[[ INFORMATION open ]]

Lemma pmembers_more f d k v j x l r :
  pvalue f d (skip_ws (v +:+ String "," x)) = Some (j, String "," x) → skip_ws x = x →
  pmembers f d x = Some (l, r) →
  pmembers (S f) d (json_string k +:+ String ":" (v +:+ String "," x)) =
  Some ((to_valid k, j, raw_text (skip_ws (v +:+ String "," x)) (String "," x)) :: l, r).
Proof.
  intros Hv Hx Hl. cbn [pmembers]. rewrite pkey_member, Hv.
  change (after "}" (skip_ws (String "," x))) with (@None string).
  change (after "," (skip_ws (String "," x))) with (Some x). cbv iota beta.
  by rewrite Hx, Hl.
Qed.

(** The whole text of an object, and the line break after it *)
Lemma json_parse_object s l :
  skip_ws s = s → after "}" s = None →
  (∀ f, (3 ≤ f)%nat → pmembers f (maxNestingDepth - 1) s = Some (l, newline)) →
  json_parse (String "{" s) = Some (JObj l).
Proof.
  intros Hw Ha Hm. rewrite (json_parse_fuel _ (S (2 * len (String "{" s) + 3))) by lia.
  change (skip_ws (String "{" s)) with (String "{" s). cbn [pvalue].
  change (Ascii.eqb "{" "{") with true. change (maxNestingDepth <=? 0) with false. cbv iota.
  by rewrite Hw, Ha, Hm by lia.
Qed.

(** ** The reports of a Job *)

Lemma json_string_nonspace s t : skip_ws (json_string s +:+ t) = json_string s +:+ t ∧
  after "}" (json_string s +:+ t) = None.
Proof. by rewrite json_string_app. Qed.

Lemma skip_ws_fmt_d z x : skip_ws (fmt_d z +:+ x) = fmt_d z +:+ x.
Proof.
  destruct z as [|p|p]; [done| |done].
  destruct (decimal_fmt_d (Z.pos p)) as ((c & t & Heq & Hc) & _); [lia|]. rewrite Heq, append_cons.
  cbn. unfold is_ws. rewrite bool_decide_eq_false_2; [done|]. intros Hin.
  by repeat (apply elem_of_cons in Hin as [->|Hin]; [by destruct Hc as [[] _]|]); apply not_elem_of_nil in Hin.
Qed.

Section reports.
Context (decode_error : string → string → error) (print_rune : Z → bool).
#[local] Instance go_json : JsonLib := go_JsonLib decode_error print_rune.

Lemma json_parse_result ref bytes : ∃ raw1 raw2,
  json_parse (json_result_text ref bytes +:+ newline) =
  Some (JObj [("snapshotRef", JStr (to_valid ref), raw1); ("bytes", JNum (fmt_d bytes), raw2)]).
Proof.
  assert (Htext : json_result_text ref bytes +:+ newline =
    String "{" (json_string "snapshotRef" +:+ String ":" (json_string ref +:+ String ","
      (json_string "bytes" +:+ String ":" (fmt_d bytes +:+ String "}" newline))))).
  { cbn [json_result_text go_json go_JsonLib]. unfold json_members. cbn [fmap list_fmap Join fst snd].
    by rewrite !append_assoc. }
  rewrite Htext. eexists _, _. apply json_parse_object; [apply json_string_nonspace..|].
  intros [|[|[|f]]] Hf; [lia..|].
  apply (pmembers_more (S (S f)) _ "snapshotRef"); [|apply json_string_nonspace|].
  - rewrite (proj1 (json_string_nonspace _ _)). apply pvalue_string.
  - apply (pmembers_last (S f) _ "bytes"). rewrite skip_ws_fmt_d. apply pvalue_fmt_d. cbn. set_solver.
Qed.

Lemma json_parse_error msg : ∃ raw,
  json_parse (json_error_text msg +:+ newline) = Some (JObj [("error", JStr (to_valid msg), raw)]).
Proof.
  assert (Htext : json_error_text msg +:+ newline =
    String "{" (json_string "error" +:+ String ":" (json_string msg +:+ String "}" newline))).
  { cbn [json_error_text go_json go_JsonLib]. unfold json_members. cbn [fmap list_fmap Join fst snd].
    by rewrite !append_assoc. }
  rewrite Htext. eexists. apply json_parse_object; [apply json_string_nonspace..|].
  intros [|[|f]] Hf; [lia..|]. apply (pmembers_last (S f) _ "error").
  rewrite (proj1 (json_string_nonspace _ _)). apply pvalue_string.
Qed.

End reports.

(** ** The promises of the interface *)

Lemma Atoi_range s z : Atoi s = Some z → - 2 ^ 63 ≤ z < 2 ^ 63.
Proof.
  unfold Atoi. destruct (match s with EmptyString => _ | _ => _ end) as [neg ds].
  destruct ds as [|c t]; [done|]. destruct (digits_val 0 _) as [n|]; [|done]. cbv zeta.
  destruct (_ && _) eqn:Hb; [|done]. intros [= <-]. apply andb_true_iff in Hb. lia.
Qed.

Definition size_ok (s : Snapshot) : Prop := - 2 ^ 63 ≤ sn_Size s < 2 ^ 63.

Lemma set_snapshot_size n v raw s s' : set_snapshot n v raw s = Some s' → size_ok s → size_ok s'.
Proof.
  unfold set_snapshot. intros Hs Hok.
  repeat case_bool_decide; apply bind_Some in Hs as (x & Hx & [= <-]); try done.
  destruct v; cbn in Hx; [by injection Hx as <-|done| |done..]. by apply Atoi_range in Hx.
Qed.

Lemma as_struct_snapshot_size v old s :
  as_struct snapshot_fields set_snapshot v old = Some s → size_ok old → size_ok s.
Proof.
  destruct v as [| | | | |l]; cbn [as_struct]; try done; [by intros [= <-]|].
  revert old. induction l as [|[[k v] raw] l IH]; cbn [set_members]; intros old; [by intros [= <-]|].
  destruct (find_field _ k) as [n|]; [|apply IH].
  destruct (set_snapshot n v raw old) as [old'|] eqn:Hs; [|done]. intros Hl Hok.
  by eapply IH, set_snapshot_size.
Qed.

Lemma as_snapshots_size v old l :
  as_snapshots v old = Some l → Forall size_ok old → Forall size_ok l.
Proof.
  unfold as_snapshots, as_slice. destruct v as [| | | |l0|]; try done; [by intros [= <-]|].
  revert old l. induction l0 as [|v l0 IH]; cbn [as_elems]; intros old l; [by intros [= <-]|].
  destruct (as_struct _ _ v _) as [s|] eqn:Hs; [|done].
  destruct (as_elems _ _ l0 _) as [l1|] eqn:Hl; [|done]. intros [= <-] Hold.
  apply as_struct_snapshot_size in Hs.
  - constructor; [done|]. eapply IH; [exact Hl|]. by destruct Hold.
  - by destruct Hold.
Qed.

Lemma data_size l old r :
  set_members ["data"] (λ _ v _ old, as_snapshots v old) l old = Some r →
  Forall size_ok old → Forall size_ok r.
Proof.
  revert old. induction l as [|[[k v] raw] l IH]; cbn [set_members]; intros old; [by intros [= <-]|].
  destruct (find_field _ k); [|apply IH].
  destruct (as_snapshots v old) as [old'|] eqn:Hs; [|done]. intros Hl Hok.
  by eapply IH, as_snapshots_size.
Qed.

(** The members of a result, assigned *)
Lemma set_result_members ref bytes raw1 raw2 :
  - 2 ^ 63 ≤ bytes < 2 ^ 63 →
  set_members ["snapshotRef"; "bytes"] set_result
    [("snapshotRef", JStr ref, raw1); ("bytes", JNum (fmt_d bytes), raw2)] ("", 0) = Some (ref, bytes).
Proof.
  intros Hb. pose proof (Atoi_fmt_d bytes Hb) as Ha. set (lit := fmt_d bytes) in *. clearbody lit.
  cbn [set_members].
  change (find_field ["snapshotRef"; "bytes"] "snapshotRef") with (Some "snapshotRef").
  change (find_field ["snapshotRef"; "bytes"] "bytes") with (Some "bytes").
  unfold set_result. rewrite bool_decide_eq_true_2, bool_decide_eq_false_2 by done. cbn. by rewrite Ha.
Qed.

#[export] Instance go_JsonLaws decode_error print_rune :
  @JsonLaws (go_JsonLib decode_error print_rune).
Proof.
  split.
  - intros ref bytes Ha Hb. destruct (json_parse_result decode_error print_rune ref bytes) as (raw1 & raw2 & Hp).
    unfold go_json in Hp. set (s := _ +:+ newline) in *. clearbody s.
    cbn [json_result go_JsonLib]. unfold Unmarshal. rewrite Hp.
    cbn [mbind option_bind as_struct]. by rewrite set_result_members, to_valid_ascii.
  - intros msg. destruct (json_parse_error decode_error print_rune msg) as (raw & Hp).
    unfold go_json in Hp. set (s := _ +:+ newline) in *. clearbody s.
    cbn [json_result go_JsonLib]. unfold Unmarshal. by rewrite Hp.
  - intros s l. cbn [json_snapshots go_JsonLib]. unfold Unmarshal.
    destruct (json_parse s) as [v|]; [|done]. cbn. destruct (as_snapshots v []) as [l'|] eqn:Hv; [|done].
    intros [= <-]. by eapply as_snapshots_size.
  - intros s l. cbn [json_snapshot_data go_JsonLib]. unfold Unmarshal.
    destruct (json_parse s) as [v|]; [|done]. cbn. destruct v as [| | | | |m]; try done; [by intros [= <-]|].
    cbn. destruct (set_members _ _ m []) as [l'|] eqn:Hv; [|done].
    intros [= <-]. by eapply data_size.
Qed.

[[ INFORMATION closed ]]

YOUR ASSIGNMENT => Among the records above, only the lines between the line holding "cbn [json_result_text go_json" and the line holding "- rewrite (proj1", inclusive, are to be output, exactly as written.

TASK OUTPUT =>
  { cbn [json_result_text go_json go_JsonLib]. unfold json_members. cbn [fmap list_fmap Join fst snd].
    by rewrite !append_assoc. }
  rewrite Htext. eexists _, _. apply json_parse_object; [apply json_string_nonspace..|].
  intros [|[|[|f]]] Hf; [lia..|].
  apply (pmembers_more (S (S f)) _ "snapshotRef"); [|apply json_string_nonspace|].
  - rewrite (proj1 (json_string_nonspace _ _)). apply pvalue_string.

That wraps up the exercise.